(Dataset excerpts)
******
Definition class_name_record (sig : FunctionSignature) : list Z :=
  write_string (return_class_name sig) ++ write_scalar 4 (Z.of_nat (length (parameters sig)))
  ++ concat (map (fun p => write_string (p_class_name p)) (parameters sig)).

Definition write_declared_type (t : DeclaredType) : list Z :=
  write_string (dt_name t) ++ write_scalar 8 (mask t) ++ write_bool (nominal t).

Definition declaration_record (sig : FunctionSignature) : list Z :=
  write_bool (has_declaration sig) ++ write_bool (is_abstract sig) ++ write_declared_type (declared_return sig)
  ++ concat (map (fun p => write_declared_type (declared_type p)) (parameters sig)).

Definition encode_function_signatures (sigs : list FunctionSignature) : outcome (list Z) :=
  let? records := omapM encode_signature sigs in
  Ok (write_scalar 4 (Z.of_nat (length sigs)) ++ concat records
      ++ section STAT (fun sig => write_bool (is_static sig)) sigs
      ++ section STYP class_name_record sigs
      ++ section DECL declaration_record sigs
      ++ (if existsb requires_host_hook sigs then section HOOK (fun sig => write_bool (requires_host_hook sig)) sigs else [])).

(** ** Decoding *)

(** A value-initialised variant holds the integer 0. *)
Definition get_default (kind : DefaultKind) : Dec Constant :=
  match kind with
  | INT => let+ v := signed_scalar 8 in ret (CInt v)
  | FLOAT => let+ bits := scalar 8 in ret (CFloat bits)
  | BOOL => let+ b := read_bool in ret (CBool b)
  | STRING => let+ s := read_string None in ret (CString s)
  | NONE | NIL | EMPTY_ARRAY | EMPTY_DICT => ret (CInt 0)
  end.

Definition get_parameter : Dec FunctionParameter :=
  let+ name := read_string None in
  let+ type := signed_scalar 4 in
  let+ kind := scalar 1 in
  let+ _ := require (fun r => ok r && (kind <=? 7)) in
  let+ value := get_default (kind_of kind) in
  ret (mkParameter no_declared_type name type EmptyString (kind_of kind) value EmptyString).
******
§ **What the task requires**
Output the records verbatim, from the first line to the last.

§ **Solution to this problem**
Definition class_name_record (sig : FunctionSignature) : list Z :=
  write_string (return_class_name sig) ++ write_scalar 4 (Z.of_nat (length (parameters sig)))
  ++ concat (map (fun p => write_string (p_class_name p)) (parameters sig)).

Definition write_declared_type (t : DeclaredType) : list Z :=
  write_string (dt_name t) ++ write_scalar 8 (mask t) ++ write_bool (nominal t).

Definition declaration_record (sig : FunctionSignature) : list Z :=
  write_bool (has_declaration sig) ++ write_bool (is_abstract sig) ++ write_declared_type (declared_return sig)
  ++ concat (map (fun p => write_declared_type (declared_type p)) (parameters sig)).

Definition encode_function_signatures (sigs : list FunctionSignature) : outcome (list Z) :=
  let? records := omapM encode_signature sigs in
  Ok (write_scalar 4 (Z.of_nat (length sigs)) ++ concat records
      ++ section STAT (fun sig => write_bool (is_static sig)) sigs
      ++ section STYP class_name_record sigs
      ++ section DECL declaration_record sigs
      ++ (if existsb requires_host_hook sigs then section HOOK (fun sig => write_bool (requires_host_hook sig)) sigs else [])).

(** ** Decoding *)

(** A value-initialised variant holds the integer 0. *)
Definition get_default (kind : DefaultKind) : Dec Constant :=
  match kind with
  | INT => let+ v := signed_scalar 8 in ret (CInt v)
  | FLOAT => let+ bits := scalar 8 in ret (CFloat bits)
  | BOOL => let+ b := read_bool in ret (CBool b)
  | STRING => let+ s := read_string None in ret (CString s)
  | NONE | NIL | EMPTY_ARRAY | EMPTY_DICT => ret (CInt 0)
  end.

Definition get_parameter : Dec FunctionParameter :=
  let+ name := read_string None in
  let+ type := signed_scalar 4 in
  let+ kind := scalar 1 in
  let+ _ := require (fun r => ok r && (kind <=? 7)) in
  let+ value := get_default (kind_of kind) in
  ret (mkParameter no_declared_type name type EmptyString (kind_of kind) value EmptyString).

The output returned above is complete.